My Modern House: architect Patrick Michell at Backwater, his waterside holiday home in Norfolk
Patrick Michell: “People thought we were crazy to build a waterside holiday home on what is essentially a bog. And yes, there were some difficult times when we were getting off the ground, but our practice specialises in challenging sites and I think we could envision what the completed house was going to be like, even when we first came here.
“It was 2012 and my wife and I had just had our first daughter. We wanted to do a project, firstly to create a family environment for us to use, but also to test out a way of diversifying my practice, Platform 5 Architects.
“In addition to standard commissions, we wanted to see if we could get a revenue stream from providing architectural experiences in a picturesque setting, on a more accessible holiday rental basis.
“Our search for a site was driven by the desire to find a really spectacular natural setting, rather than by a fixed area.
“When we came to this place, we could instantly see how we could create something very special. I envisioned a lifestyle that revolved around nature and messing around on boats, which has become the reality!
“There was a 1950s bungalow here before. It was the ugliest house on the street, and the timber piles it sat on were rotting as they sunk into the ground.
“Everyone could see it had come to the end of its life, so both the neighbours and planners wanted to see a new building on the site. Locals warned me that I would be in planning for years but I found the local authority to be really supportive and engaged, so we were able to quickly gain planning permission.
“I think it helped that, while we designed a very contemporary response, we drew from the local vernacular of industrial boat buildings that are found in this area.
“We came up with a structure defined by three pitched bays, which reference the boat sheds. Each one has a different purpose: one holds the bedrooms and bathrooms, the central one is dedicated to the kitchen and dining space, and one has the living room, snug and study.
“The bedroom wing is quite tightly planned, prioritising space to the living areas, but there is a lot of generosity in the volumes. My practice’s approach to domestic design is to create scenes in spaces with a sense of narrative.

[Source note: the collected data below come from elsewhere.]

(** * Inicio.py: the Streamlit data-analysis page, as a state-and-exception
    program over an explicit world of external libraries.

    [main] of src/Inicio.py is re-executed from top to bottom on every user
    interaction.  One execution is modelled as a computation in a small
    state/exception monad:
    - the state holds [st.session_state], [os.environ] and the trace of the
      run (every Streamlit element rendered and every call made to pandas,
      LangChain and the agent, in program order);
    - exceptions are Python exceptions; [except Exception] does not catch
      the control-flow exception raised by [st.rerun()], which derives from
      [BaseException];
    - the values returned by the widgets are the inputs of the run, the
      results of the external libraries are given by a [World].

    What is taken from the libraries rather than from Inicio.py: the
    rendering calls of Streamlit return without raising; a call into
    pandas, LangChain or the agent either returns or raises an exception
    deriving from [Exception]; an agent invocation does not touch
    [st.session_state]. *)

From stdpp Require Import gmap strings list pretty.
(** * Stripe checkout POC: the payment-intent handshake

    A shallow embedding of the three pieces of code that carry the
    checkout logic:

    - [src/src/StripeCheckout.tsx]: the wrapper component that asks the
      relay for a PaymentIntent ([Module StripeCheckout]);
    - [src/src/CheckoutForm.tsx]: the form that confirms the payment
      through Stripe.js ([Module CheckoutForm]);
    - [src/server/index.ts]: the Express relay ([Module Relay]).

    React components are modelled as state machines: the component state
    is a record of its [useState] cells, an event is something the
    browser delivers (a click, a prop change, the settling of an awaited
    promise), and every outbound call is appended to a log kept next to
    the state.  An [async] function is split at its [await]: the part
    that runs inside the event handler, and the continuation that runs
    when the promise settles. *)

From stdpp Require Import base option list strings pretty gmap.
From Stdlib Require Import ZArith Lia.

Local Open Scope string_scope.
Local Open Scope list_scope.
Local Open Scope Z_scope.

(** ** JavaScript values the code relies on *)

Module JS.

(** A value caught by [catch (err)]: the code only asks whether it is an
    [Error] and, if so, reads its [message]. *)
Inductive Thrown :=
  | ThrownError (msg : string)
  | ThrownOther.

(** [err instanceof Error ? err.message : fallback] *)
Definition message_or (err : Thrown) (fallback : string) : string :=
  match err with
  | ThrownError msg => msg
  | ThrownOther => fallback
  end.

(** [s || fallback] on a possibly missing string: [undefined] and the
    empty string are falsy. *)
Definition or_else (s : option string) (fallback : string) : string :=
  match s with
  | Some "" => fallback
  | Some m => m
  | None => fallback
  end.

(** Truthiness of a string, as in [if (error)] and [!clientSecret]. *)
Definition truthy (s : string) : bool :=
  match s with
  | "" => false
  | _ => true
  end.

(** An awaited promise either fulfils with a value or rejects. *)
Inductive Settled (A : Type) :=
  | Fulfilled (a : A)
  | Rejected (err : Thrown).
Arguments Fulfilled {A} a.
Arguments Rejected {A} err.

End JS.

(** ** StripeCheckout.tsx: the intent requester *)

Module StripeCheckout.
Import JS.

(** The [fetch] call of [createPaymentIntent]. *)
Record Request := mkRequest {
  url : string;
  method : string;
  content_type : string;
  body_amount : Z;
  body_currency : string
}.

(** What the code reads from the HTTP response: [response.ok], then the
    parsed body, of which it reads [error] when the response is not ok
    and [clientSecret] when it is ([None] is a field that is absent).
    [response.json()] may itself reject. *)
Record ResponseBody := mkResponseBody {
  body_error : option string;
  body_clientSecret : option string;
  body_paymentIntentId : option string
}.

Record HttpResponse := mkHttpResponse {
  ok : bool;
  json : Settled ResponseBody
}.

(** The three [useState] cells, the prop the effect depends on, and the
    bookkeeping of the network: every request issued so far, and the
    requests that have not settled yet, keyed by their position in the
    log.  The component itself never looks at the bookkeeping. *)
Record State := mkState {
  clientSecret : string;
  error : string;
  loading : bool;
  totalAmount : Z;
  network : list Request;
  in_flight : gmap nat Request
}.

Definition setClientSecret (v : string) (st : State) : State :=
  mkState v (error st) (loading st) (totalAmount st) (network st) (in_flight st).
Definition setError (v : string) (st : State) : State :=
  mkState (clientSecret st) v (loading st) (totalAmount st) (network st) (in_flight st).
Definition setLoading (v : bool) (st : State) : State :=
  mkState (clientSecret st) (error st) v (totalAmount st) (network st) (in_flight st).
Definition setTotalAmount (v : Z) (st : State) : State :=
  mkState (clientSecret st) (error st) (loading st) v (network st) (in_flight st).

(** [fetch(...)]: the request is logged and stays in flight until it
    settles. *)
Definition fetch (req : Request) (st : State) : State :=
  mkState (clientSecret st) (error st) (loading st) (totalAmount st)
          (network st ++ [req])
          (<[length (network st) := req]> (in_flight st)).

Section Component.

(** [import.meta.env.VITE_API_URL || '/api'] *)
Variable VITE_API_URL : option string.

Definition apiUrl : string := or_else VITE_API_URL "/api".

Definition create_request (amount : Z) : Request :=
  mkRequest (apiUrl +:+ "/create-payment-intent") "POST" "application/json"
            amount "usd".

(** [createPaymentIntent], up to its [await fetch(...)]. *)
Definition createPaymentIntent (st : State) : State :=
  fetch (create_request (totalAmount st)) (setError "" (setLoading true st)).

(** The rest of [createPaymentIntent], run when the fetch settles:
    the [try] body after the await, the [catch] and the [finally]. *)
Definition createPaymentIntent_resume
    (r : Settled HttpResponse) (st : State) : State :=
  let catch err st :=
    setError (message_or err "Failed to initialize payment") st in
  let st' :=
    match r with
    | Rejected err => catch err st
    | Fulfilled response =>
        match json response with
        | Rejected err => catch err st
        | Fulfilled data =>
            if negb (ok response) then
              (* throw new Error(errorData.error || '...') *)
              catch (ThrownError
                       (or_else (body_error data)
                                "Failed to create payment intent")) st
            else
              (* a missing clientSecret is stored as the falsy "" *)
              setClientSecret (default "" (body_clientSecret data)) st
        end
    end in
  setLoading false st'.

“So we framed the views in each bay differently. The bedrooms feel more private, the main central bay has cinematic, widescreen windows, and the living room has double-height glass that brings you close to the trees and nature outside.
“It’s about thinking how people live and might interact with spaces, rather than creating a Modernist box that has no sense of inhabitation.
“Because we thought for so long and tested so many iterations of the design, it felt very natural when we first came here. Our kitchen in London is laid out in the same way, so people came and said ‘Oh, I know where everything is!’
“We didn’t bring our children, aged three and five, here before it was finished. I remember doing the big reveal and them bounding around with excitement for several hours.
“They love it here and we come up every three weeks or so, plus school holidays, which we’re tied to now. We rent it out the rest of the time, and it’s great that we get to share the experience with so many interesting people.
“We come up on a Friday evening after rush hour and put the kids to bed – they fall asleep in the car! We’ll wake up have breakfast and then fill our day with things like canoeing, going to the beach, watching seals in winter, swimming, venturing down the coast, pub lunches and hiring boats.
“Sometimes we go for a paddle as the sun sets over the Broads. All the hire boats get moored up so it’s really quiet and still.
“For me, that’s what this house is all about. Coming in here, it’s almost like a meditative experience. You’re surrounded by nature and feel cleansed by the time you have to leave. You almost have to remember to start thinking again!”
Patrick, how do you define modern living?
“For me, modern living is about enjoying time with friends and family, relaxing and connecting with nature. The spaces we design should enable that, plus delight, stimulate and challenge us.”
If you were to move, what would be the first thing you’d take with you?
“The kitchen table and chairs.”
Is there a home for sale on The Modern House website that has caught your eye?
“I love the Jørn Utzon house in Hertfordshire. An amazingly-designed house found in a neighbourhood of mock Tudor mansions!”